The market for $100K turntable is not for people who hang around these forums and read such posts. It is made up of wealthy individuals who want to buy things that are the best.
Right. The problem is, how do you define "best"? Too often, they seem to rely on one of two metrics:
1) the most expensive, or
2) the one that some "authoritative" source says is the best, viz. the people who will settle for nothing less than Stereophile Class A components, never mind that Stereophile's recommendations are put together by people with their heads up their a$$es. (See also the slick operators who put the word "best" in the name of their website.
The point isn't to have the best. The point is for everyone else to know that you have the best. So what matters is that it's recognized as the best, not that it outperforms everything else on the market.

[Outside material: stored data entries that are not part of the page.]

(** ** Further definitions used to state properties *)

(** Whether every text that [_prepare_headers] encodes has UTF-8 bytes. *)
Definition signing_texts_encodable (self : TencentTranslate) (payload date : list N)
  : bool :=
  UTF8.encodable payload && UTF8.encodable (host self) &&
  UTF8.encodable (lower (action self)) && UTF8.encodable (secret_key self) &&
  UTF8.encodable date && UTF8.encodable (service self) &&
  UTF8.encodable (algorithm self).

(** The header names [_prepare_headers] uses for [self]. *)
Definition header_names (self : TencentTranslate) : gset (list N) :=
  {[lit "Authorization"; lit "Content-Type"; lit "Host";
    lit "X-TC-Action"; lit "X-TC-Timestamp"; lit "X-TC-Version"]}
  ∪ (if truthy (region self) then {[lit "X-TC-Region"]} else ∅)
  ∪ (if truthy (token self) then {[lit "X-TC-Token"]} else ∅).

(** A client whose secret key holds a lone surrogate, and an exception
    outside [Exception]. *)
Definition surrogate_key_client : TencentTranslate :=
  __init__ (lit "AKID") [0xd800%N]
    default_token default_region default_source_lang default_target_lang.
Definition interrupt : exn := Foreign "KeyboardInterrupt" false (lit "").
Definition interrupted_network : request → result response :=
  fun _ => Raise interrupt.

(** Whether every character of [s] is printable ASCII (space to tilde). *)
Definition printable_ascii (s : list N) : bool :=
  forallb (fun c => (32 <=? c) && (c <=? 126))%N s.

(** * Properties *)

#[global] Arguments SHA256.digest : simpl never.
#[global] Arguments HMAC.digest : simpl never.
#[global] Arguments HMAC.hexdigest : simpl never.
#[global] Arguments sha256_hexdigest : simpl never.
#[global] Arguments hex : simpl never.
#[global] Arguments str_of_int : simpl never.

(** ** The hash primitives on published test vectors

    The constants of FIPS 180-4, its example messages, and RFC 4231 test
    cases 1, 2 and 6. *)

Example round_constants_from_primes :
  SHA256.round_constants = map SHA256.frac_cbrt SHA256.primes ∧
  length SHA256.round_constants = 64 ∧
  head SHA256.round_constants = Some 0x428a2f98%N ∧
  last SHA256.round_constants = Some 0xc67178f2%N.
Proof. do 3 (split; [vm_compute; reflexivity|]). vm_compute. reflexivity. Qed.

Example initial_hash_from_primes :
  SHA256.initial_hash =
    SHA256.regs_of_list (map SHA256.frac_sqrt (take 8 SHA256.primes)) ∧
  SHA256.ra SHA256.initial_hash = 0x6a09e667%N ∧
  SHA256.rh SHA256.initial_hash = 0x5be0cd19%N.
Proof. do 2 (split; [vm_compute; reflexivity|]). vm_compute. reflexivity. Qed.

Example sha256_empty :
  sha256_hexdigest [] =
  lit "e3b0c44298fc1c149afbf4c8996fb92427ae41e4649b934ca495991b7852b855".
Proof. vm_compute. reflexivity. Qed.

Example sha256_abc :
  sha256_hexdigest (ascii_bytes "abc") =
  lit "ba7816bf8f01cfea414140de5dae2223b00361a396177a9cb410ff61f20015ad".
Proof. vm_compute. reflexivity. Qed.

Example sha256_two_blocks :
  sha256_hexdigest
    (ascii_bytes "abcdbcdecdefdefgefghfghighijhijkijkljklmklmnlmnomnopnopq") =
  lit "248d6a61d20638b8e5c026930c3e6039a33ce45964ff2167f6ecedd419db06c1".
Proof. vm_compute. reflexivity. Qed.

Example hmac_rfc4231_case1 :
  HMAC.hexdigest (repeat x0b 20) (ascii_bytes "Hi There") =
  lit "b0344c61d8db38535ca8afceaf0bf12b881dc200c9833da726e9376c2e32cff7".
Proof. vm_compute. reflexivity. Qed.

Example hmac_rfc4231_case2 :
  HMAC.hexdigest (ascii_bytes "Jefe") (ascii_bytes "what do ya want for nothing?") =
  lit "5bdcc146bf60754e6a042426089575c75a003f089d2739839dec58b964ec3843".
Proof. vm_compute. reflexivity. Qed.

(** A key longer than one block is hashed first (RFC 4231 test case 6). *)
Example hmac_rfc4231_case6 :
  HMAC.hexdigest (repeat xaa 131)
    (ascii_bytes "Test Using Larger Than Block-Size Key - Hash Key First") =
  lit "60e431591ee0b67f0d8a26aacbf5b77f8e0bc6213728c5140546040f0ee37f54".
Proof. vm_compute. reflexivity. Qed.

(** ** The calendar on known dates *)

Example utc_dates :
  map (fun t => d ← Calendar.fromtimestamp_utc t; mret (Calendar.strftime_Ymd d))
      [0; 951782400; 1709251199; 1709251200; 253402300799; 253402300800; -1]%Z =
  [Ok (lit "1970-01-01"); Ok (lit "2000-02-29"); Ok (lit "2024-02-29");
   Ok (lit "2024-03-01"); Ok (lit "9999-12-31"); Raise TimestampOutOfRange;
   Ok (lit "1969-12-31")].
Proof. vm_compute. reflexivity. Qed.

(** ** Decimal rendering *)

Example str_of_int_samples :
  str_of_int 0 = lit "0" ∧ str_of_int 1700000000 = lit "1700000000" ∧
  str_of_int (-12) = lit "-12".
Proof. do 2 (split; [vm_compute; reflexivity|]). vm_compute. reflexivity. Qed.

(** ** The result monad *)

Lemma bind_Ok {A B : Type} (a : A) (f : A → result B) : (Ok a ≫= f) = f a.
Proof. reflexivity. Qed.

Lemma bind_Raise {A B : Type} (e : exn) (f : A → result B) :
  (Raise e ≫= f) = Raise e.
Proof. reflexivity. Qed.

(** ** UTF-8 encoding *)

Lemma encode_opt_app (a b : list N) :
  UTF8.encode_opt (a ++ b) =
  match UTF8.encode_opt a, UTF8.encode_opt b with
  | Some x, Some y => Some (x ++ y)
  | _, _ => None
  end.
Proof.
  induction a as [|c a IH]; simpl.
  - destruct (UTF8.encode_opt b); reflexivity.
  - rewrite IH. destruct (UTF8.encode_char c) as [cb|]; [|reflexivity].
    destruct (UTF8.encode_opt a) as [x|]; [|reflexivity].
    destruct (UTF8.encode_opt b) as [y|]; [|reflexivity].
    by rewrite app_assoc.
Qed.

Lemma encode_utf8_Some (s : list N) (b : list byte) :
  UTF8.encode_opt s = Some b → encode_utf8 s = Ok b.
Proof. unfold encode_utf8. by intros ->. Qed.

Lemma encodable_app (a b : list N) :
  UTF8.encodable (a ++ b) = UTF8.encodable a && UTF8.encodable b.
Proof.
  unfold UTF8.encodable. rewrite encode_opt_app.
  destruct (UTF8.encode_opt a), (UTF8.encode_opt b); reflexivity.
Qed.

Lemma encodable_total (s : list N) :
  UTF8.encodable s = true → ∃ b, encode_utf8 s = Ok b.
Proof.
  unfold UTF8.encodable, encode_utf8.
  destruct (UTF8.encode_opt s) as [b|]; [eauto | discriminate].
Qed.

Lemma ascii_only_app (a b : list N) :
  UTF8.ascii_only (a ++ b) = UTF8.ascii_only a && UTF8.ascii_only b.
Proof. apply forallb_app. Qed.

Lemma encode_opt_ascii (s : list N) :
  UTF8.ascii_only s = true → UTF8.encode_opt s = Some (map byte_of_N s).
Proof.
  induction s as [|c s IH]; [reflexivity|].
  simpl. intros [Hc Hs]%andb_true_iff.
  unfold UTF8.encode_char. rewrite Hc, (IH Hs). reflexivity.
Qed.

Lemma ascii_encodable (s : list N) :
  UTF8.ascii_only s = true → UTF8.encodable s = true.
Proof. intros H. unfold UTF8.encodable. by rewrite (encode_opt_ascii s H). Qed.

Lemma ascii_only_hex (bs : list byte) : UTF8.ascii_only (hex bs) = true.
Proof.
  induction bs as [|b bs IH]; [reflexivity|].
  change (hex (b :: bs)) with (hex_of_byte b ++ hex bs).
  rewrite ascii_only_app, IH. by destruct b.
Qed.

Now, to be fair, I'm sure there are some people in the economic stratosphere who take the time to educate themselves on audio matters as much as people here have—maybe more so, if they're in the leisure class. But if you really want the best turntable on the market, the very last thing you should do is listen to the borderline psychopath who covers analog for Stereophile. If you can afford a $100K turntable, then you can afford the time and equipment necessary to learn how to actually measure the performance of turntables. And I really, seriously doubt that too many $100K turntables are sold to people who have done that.
The unfortunate thing is that this mindset—using price and phony authority as metrics—filters down to those who need to be much more careful about where they put their hard-earned dollars.